Publicacao/Comunicacao
Intimação - DESPACHO
EXECUÇÃO DE TÍTULO EXTRAJUDICIAL Nº 0002690-67.2013.4.02.5104/RJ
EXEQUENTE: CAIXA ECONÔMICA FEDERAL - CEF
DESPACHO/DECISÃO
Evento 251: A CEF requer o bloqueio e suspensão do passaporte e da CNH do executado como medida executiva atípica, com base no art. 139, IV do CPC.
O referido dispositivo processual possibilita ao Magistrado a determinação de medidas executivas atípicas a fim de assegurar o cumprimento de decisão judicial e dar efetividade à execução.
No entanto, tais medidas somente se justificariam caso houvesse indícios de ocultação patrimonial por parte dos executados, o que não vislumbro no presente caso.
Com efeito, não se verifica a existência destes indícios, já que as consultas efetuadas aos sistemas disponíveis não tiveram resultado satisfatório.
Neste sentido:
RECURSO ESPECIAL. EXECUÇÃO DE TÍTULO EXTRAJUDICIAL. CHEQUES. VIOLAÇÃO DE DISPOSITIVO CONSTITUCIONAL. DESCABIMENTO. MEDIDAS EXECUTIVAS ATÍPICAS. ART. 139, IV, DO CPC/15. CABIMENTO. DELINEAMENTO DE DIRETRIZES A SEREM OBSERVADAS PARA SUA APLICAÇÃO.
1. Ação distribuída em 1/4/2009. Recurso especial interposto em 21/9/2018. Autos conclusos à Relatora em 7/1/2019.
2. O propósito recursal é definir se a suspensão da carteira nacional de habilitação e a retenção do passaporte do devedor de obrigação de pagar quantia são medidas viáveis de serem adotadas pelo juiz condutor do processo executivo.
3. A interposição de recurso especial não é cabível com base em suposta violação de dispositivo constitucional ou de qualquer ato normativo que não se enquadre no conceito de lei federal, conforme disposto no art. 105, III, "a" da CF/88.
4. O Código de Processo Civil de 2015, a fim de garantir maior celeridade e efetividade ao processo, positivou regra segundo a qual incumbe ao juiz determinar todas as medidas indutivas, coercitivas, mandamentais ou sub-rogatórias necessárias para assegurar o cumprimento de ordem judicial, inclusive nas ações que tenham por objeto prestação pecuniária (art. 139, IV).
5. A interpretação sistemática do ordenamento jurídico revela, todavia, que tal previsão legal não autoriza a adoção indiscriminada de qualquer medida executiva, independentemente de balizas ou meios de controle efetivos.
6. De acordo com o entendimento do STJ, as modernas regras de processo, ainda respaldadas pela busca da efetividade jurisdicional, em nenhuma circunstância poderão se distanciar dos ditames constitucionais, apenas sendo possível a implementação de comandos não discricionários ou que restrinjam direitos individuais de forma razoável.
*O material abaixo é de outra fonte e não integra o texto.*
Lemma read_class `{fe : !ForeignErrors} c path a n ctx_text w e w' s : s ∈ sentinel_names →
  (r ← read c path a n; mret (wrap_err ctx_text r)) w = (Err e, w') →
  errors_Is e s = true ↔
    ∃ resp, sends c (read_request c path a n) w (Ok resp) w' ∧ class_of resp = Some (Sentinel s).
Proof.
  intros Hs H. apply state_bind_inv in H as (r & w1 & E & H).
  unfold read in E. apply state_bind_inv in E as (r0 & w2 & E & E').
  unfold mret, state_ret in H, E'. injection E' as <- <-. injection H as H <-.
  apply wrap_err_Err in H as (e0 & H & ->). cbn [errors_Is].
  apply bind_Err_inv in H as [->|(resp & _ & H)]; [|done].
  by eapply (do_class c "POST" path _ readResponse_field); [apply read_plain|apply readResponse_foreign| |].
Qed.

(** C19: How failures are told apart.  When a call fails, [errors.Is] holds between its
    error and one of the package's sentinels exactly when the sidecar answered the
    call's one request with a status outside 200-299 and a well-formed envelope with
    a code, the sentinel being that of the code; unknown codes count as internal.  No
    other failure (a request that cannot be built or delivered, a body cut short, an
    answer that does not decode, ok=false) is any of the classes. *)
Theorem errors_classified `{fe : !ForeignErrors} (c : Client) (w : W) req e w' s :
  s ∈ sentinel_names → failed c w req e w' →
  errors_Is e s = true ↔ ∃ resp, sends c req w (Ok resp) w' ∧ class_of resp = Some (Sentinel s).
Proof.
  intros Hs [a n e0 w0 H|a n e0 w0 H|a v e0 w0 H|e0 w0 H].
  - by eapply read_class.
  - by eapply read_class.
  - unfold WriteHolding in H. apply state_bind_inv in H as (r & w1 & E & H).
    unfold mret, state_ret in H. injection H as H <-. destruct r as [resp|e1].
    + destruct (wsOK resp); cbn in H; [done|]. injection H as <-. cbn [errors_Is].
      split; [done|]. intros (resp' & [[p Hu] Hd] & Hc).
      rewrite do_run in E by apply write_plain. cbv zeta in E. unfold write_request in *.
      rewrite Hu, Hd in E. unfold class_of in Hc. by destruct (refused resp').
    + injection H as <-. cbn [errors_Is].
      by eapply do_class; [apply write_plain|apply writeResponse_foreign| |].
  - unfold Health in H. apply state_bind_inv in H as (r & w1 & E & H).
    unfold mret, state_ret in H. injection H as H <-. apply wrap_err_Err in H as (e1 & -> & ->).
    cbn [errors_Is]. by eapply do_class; [apply none_plain|apply Health_foreign| |].
Qed.
End Calls.

(** ** The startup wait, characterised *)

Section Waiting.
Context {W : Type} `{up : UrlParse} `{doer : httpDoer W}.

(** [n] probes failed in a row, each followed by a full interval. *)
Inductive probing `{ctx : Context_ W} (dl : option Z) (c : Client) (every : Z) : nat → W → W → Prop :=
| probing_none w : probing dl c every 0 w w
| probing_more n w w1 w2 w3 e : probeServing dl c w = (Some e, w1) → Wait every w1 = (None, w2) →
    probing dl c every n w2 w3 → probing dl c every (S n) w w3.

(** The request of a probe. *)
Definition probe_request (dl : option Z) (c : Client) : Request := {|
  Method := "GET"; URL := baseURL c +:+ "/health"; ReqBody := None; Header := []; ReqDeadline := dl |}.

(** Any 200 is an answer, whatever its body. *)
Lemma probe_serving dl c w w' : probeServing dl c w = (None, w') ↔
  ∃ resp, sends c (probe_request dl c) w (Ok resp) w' ∧ StatusCode resp = 200.
Proof.
  unfold probeServing, sends, probe_request, NewRequest, StatusOK; cbn [URL fmap option_fmap option_map].
  destruct (url_Parse _) as [p|e]; cbn; [|naive_solver]. unfold mbind, state_bind.
  destruct (Do _ _ w) as [[resp|e] w1]; unfold mret, state_ret; [|naive_solver].
  destruct (Z.eqb_spec (StatusCode resp) 200); cbn; naive_solver.
Qed.

(** What the loop answers when it answers. *)
Lemma WaitUntilServing_inv `{ctx : Context_ W} fuel dl c every w r w' :
  WaitUntilServing fuel dl c every w = (Some r, w') → ∃ n w1, (n < fuel)%nat ∧ probing dl c every n w w1 ∧
  match r with
  | None => probeServing dl c w1 = (None, w')
  | Some e => ∃ pe ce w2, probeServing dl c w1 = (Some pe, w2) ∧ Wait every w2 = (Some ce, w') ∧
      e = Wrapf2 "wait for sidecar" ce ": last error: " pe
  end.
Proof.
  revert w. induction fuel as [|fuel IH]; intros w H; [done|]. cbn [WaitUntilServing] in H.
  apply state_bind_inv in H as ([e|] & w1 & E1 & H).
  2:{ injection H as <- <-. exists 0%nat, w. split; [lia|]. split; [constructor|done]. }
  apply state_bind_inv in H as ([ce|] & w2 & E2 & H).
  - injection H as <- <-. exists 0%nat, w. split; [lia|]. split; [constructor|]. by exists e, ce, w1.
  - destruct (IH w2 H) as (n & w3 & Hn & Hp & Hr). exists (S n), w3. split; [lia|].
    split; [by econstructor|done].
Qed.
Precedente específico.
7. A adoção de meios executivos atípicos é cabível desde que, verificando-se a existência de indícios de que o devedor possua patrimônio expropriável, tais medidas sejam adotadas de modo subsidiário, por meio de decisão que contenha fundamentação adequada às especificidades da hipótese concreta, com observância do contraditório substancial e do postulado da proporcionalidade.
8. Situação concreta em que o Tribunal a quo indeferiu o pedido do recorrente de adoção de medidas executivas atípicas sob o fundamento de que não há sinais de que o devedor esteja ocultando patrimônio, mas sim de que não possui, de fato, bens aptos a serem expropriados.
9. Como essa circunstância se coaduna com o entendimento propugnado neste julgamento, é de rigor - à vista da impossibilidade de esta Corte revolver o conteúdo fático-probatório dos autos - a manutenção do aresto combatido.
RECURSO ESPECIAL PARCIALMENTE CONHECIDO E NÃO PROVIDO. (REsp n. 1.788.950/MT, relatora Ministra Nancy Andrighi, Terceira Turma, julgado em 23/4/2019, DJe de 26/4/2019.) [grifou-se].
Noutras palavras, cabe ao juízo analisar o caso concreto e aplicar a lei de acordo com a proporcionalidade e razoabilidade, de modo menos gravoso ao executado.
No caso concreto, o insucesso na busca reiterada de bens penhoráveis do devedor, tal como verificado nos autos, não demonstra necessariamente ocultação de patrimônio, o que afasta a adoção de medidas executivas atípicas.
Pelo exposto, INDEFIRO a suspensão do passaporte e da CNH do executado.
Intime-se a CEF. Sem novos requerimentos, suspenda-se o feito pelo art. 921 do CPC.